(* ===== verification/Mcsfs1Spec.v ===== *)
(** * MCSFS1: the abstract file system

    What the file system promises to its clients: a finite map from names to
    file contents and a pool of free blocks.  A file owns the blocks it was
    ever grown to; writing allocates the missing ones, removing a file returns
    them.  The operations here are those of [fs/mcsfs1/mcsfs1.c] without the
    disk. *)
From S2P Require Import Prelude Mcsfs1.

Record fs_file := mk_fs_file { af_data : list Z; af_blocks : nat }.
Record afs := mk_afs { a_files : gmap (list Z) fs_file; a_free : nat }.

#[export] Instance fs_file_eq_dec : EqDecision fs_file.
Proof. solve_decision. Defined.

(** A name: 1 to 27 bytes, none of them zero. *)
Definition aname (name : option (list Z)) : option (list Z) :=
  match name with
  | Some n => if (0 <? Z.of_nat (length n)) && (Z.of_nat (length n) <=? MCSFS1_MAX_NAME)
              then Some n else None
  | None => None
  end.

(** The blocks a file of [len] bytes needs; an empty file needs one. *)
Definition a_need (len : nat) : nat := Nat.max 1 ((len + 511) / 512).

(** Results: an error code, or the buffer and length of a read. *)
Definition ares : Type := Z + option (list Z * Z).

Definition a_create (name : option (list Z)) (s : afs) : ares * afs :=
  match aname name with
  | None => (inl MCSFS1_ERR_NAMETOOLONG, s)
  | Some n =>
      match a_files s !! n with
      | Some _ => (inl MCSFS1_ERR_EXIST, s)
      | None =>
          if (16 <=? Z.of_nat (size (a_files s))) || (Z.of_nat (a_free s) =? 0)
          then (inl MCSFS1_ERR_NOSPC, s)
          else (inr None, mk_afs (<[n := mk_fs_file [] 1]> (a_files s)) (a_free s - 1))
      end
  end.

(** Growing a file beyond the pool fails and leaves the pool empty. *)
Definition a_write (name : option (list Z)) (data : list Z) (s : afs) : ares * afs :=
  if 4096 <? Z.of_nat (length data) then (inl MCSFS1_ERR_RANGE, s) else
  match aname name with
  | None => (inl MCSFS1_ERR_NAMETOOLONG, s)
  | Some n =>
      match a_files s !! n with
      | None => (inl MCSFS1_ERR_NOENT, s)
      | Some f =>
          let extra := (a_need (length data) - af_blocks f)%nat in
          if Z.of_nat (a_free s) <? Z.of_nat extra
          then (inl MCSFS1_ERR_NOSPC, mk_afs (a_files s) 0)
          else (inr None, mk_afs (<[n := mk_fs_file data (af_blocks f + extra)]> (a_files s))
                                 (a_free s - extra))
      end
  end.

(** A read fills the front of the caller's buffer. *)
Definition a_read (name : option (list Z)) (buf : list Z) (s : afs) : ares * afs :=
  match aname name with
  | None => (inl MCSFS1_ERR_NAMETOOLONG, s)
  | Some n =>
      match a_files s !! n with
      | None => (inl MCSFS1_ERR_NOENT, s)
      | Some f =>
          if Z.of_nat (length buf) <? Z.of_nat (length (af_data f))
          then (inl MCSFS1_ERR_RANGE, s)
          else (inr (Some (af_data f ++ drop (length (af_data f)) buf,
                           Z.of_nat (length (af_data f)))), s)
      end
  end.

Definition a_unlink (name : option (list Z)) (s : afs) : ares * afs :=
  match aname name with
  | None => (inl MCSFS1_ERR_NAMETOOLONG, s)
  | Some n =>
      match a_files s !! n with
      | None => (inl MCSFS1_ERR_NOENT, s)
      | Some f => (inr None, mk_afs (delete n (a_files s)) (a_free s + af_blocks f))
      end
  end.

(** ** Sequences of operations *)

Inductive fop :=
  | OpCreate (name : option (list Z))
  | OpWrite (name : option (list Z)) (data : list Z)
  | OpRead (name : option (list Z)) (buf : list Z)
  | OpUnlink (name : option (list Z))
  | OpMount
  | OpFsck.

Definition a_op (op : fop) (s : afs) : ares * afs :=
  match op with
  | OpCreate n => a_create n s
  | OpWrite n data => a_write n data s
  | OpRead n buf => a_read n buf s
  | OpUnlink n => a_unlink n s
  | OpMount | OpFsck => (inr None, s)
  end.

(** A freshly formatted device of [n] blocks. *)
Definition a_empty (n : Z) : afs := mk_afs ∅ (Z.to_nat (n - MCSFS1_DATA_START_LBA)).

Fixpoint a_run (ops : list fop) (s : afs) : list ares * afs :=
  match ops with
  | [] => ([], s)
  | op :: ops => let r := a_op op s in let t := a_run ops r.2 in (r.1 :: t.1, t.2)
  end.

(** The same operations on a device. *)
Definition c_op {D} (dev : mcsfs1_blkdev D) (op : fop) : em D (option (list Z * Z)) :=
  match op with
  | OpCreate n => mcsfs1_create dev n ;? eret None
  | OpWrite n data => mcsfs1_write dev n (Some data) (Z.of_nat (length data)) ;? eret None
  | OpRead n buf =>
      let? r := mcsfs1_read dev n (Some buf) (Z.of_nat (length buf)) true in eret (Some r)
  | OpUnlink n => mcsfs1_unlink dev n ;? eret None
  | OpMount => mcsfs1_mount dev ;? eret None
  | OpFsck => mcsfs1_fsck dev ;? eret None
  end.

Fixpoint c_run {D} (dev : mcsfs1_blkdev D) (ops : list fop) (d : D) : option (list ares * D) :=
  match ops with
  | [] => Some ([], d)
  | op :: ops =>
      let* r := c_op dev op d in
      let* t := c_run dev ops r.2 in
      Some (r.1 :: t.1, t.2)
  end.

(** The client's strings and buffers hold bytes, strings no zero, and the
    names of created files are at most 26 bytes long: a 27-byte name fills
    its field and leaves it without a terminator. *)
Definition name_bytes (name : option (list Z)) : Prop :=
  match name with Some n => Forall (fun c => 0 < c < 256) n | None => True end.
Definition fop_ok (op : fop) : Prop :=
  match op with
  | OpCreate n => name_bytes n /\ match n with Some n => length n <> 27%nat | None => True end
  | OpWrite n data => name_bytes n /\ Forall is_byte data
  | OpRead n buf => name_bytes n /\ Z.of_nat (length buf) < 2 ^ 32
  | OpUnlink n => name_bytes n
  | OpMount | OpFsck => True
  end.

(** ** Facts *)

Lemma a_run_app ops1 ops2 s :
  (a_run (ops1 ++ ops2) s).1 = (a_run ops1 s).1 ++ (a_run ops2 (a_run ops1 s).2).1.
Proof. revert s. induction ops1 as [|op ops1 IH]; intros s; cbn; [done|]. by rewrite IH. Qed.

Lemma a_write_nospc name data s :
  (a_write name data s).1 = inl MCSFS1_ERR_NOSPC ->
  a_write name data s = (inl MCSFS1_ERR_NOSPC, mk_afs (a_files s) 0).
Proof.
  unfold a_write. case_if; [done|]. destruct (aname name) as [n|]; [|done].
  destruct (a_files s !! n) as [f|]; [|done]. by case_if.
Qed.

(** With an empty pool no file can be created. *)
Lemma a_create_nospc n m :
  (1 <= length n <= 27)%nat -> m !! n = None ->
  a_create (Some n) (mk_afs m 0) = (inl MCSFS1_ERR_NOSPC, mk_afs m 0).
Proof.
  intros Hn Hm. unfold a_create, aname, MCSFS1_MAX_NAME.
  rewrite (proj2 (Z.ltb_lt _ _)), (proj2 (Z.leb_le _ _)) by lia. cbn [andb].
  cbn [a_files a_free]. rewrite Hm. by rewrite orb_true_r.
Qed.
# # #
Prompt - I would like you to restate word for word the lines from the one with "unfold a_write. case_if;" through the last line of the material above, and only those.

Expected answer -
  unfold a_write. case_if; [done|]. destruct (aname name) as [n|]; [|done].
  destruct (a_files s !! n) as [f|]; [|done]. by case_if.
Qed.

(** With an empty pool no file can be created. *)
Lemma a_create_nospc n m :
  (1 <= length n <= 27)%nat -> m !! n = None ->
  a_create (Some n) (mk_afs m 0) = (inl MCSFS1_ERR_NOSPC, mk_afs m 0).
Proof.
  intros Hn Hm. unfold a_create, aname, MCSFS1_MAX_NAME.
  rewrite (proj2 (Z.ltb_lt _ _)), (proj2 (Z.leb_le _ _)) by lia. cbn [andb].
  cbn [a_files a_free]. rewrite Hm. by rewrite orb_true_r.
Qed.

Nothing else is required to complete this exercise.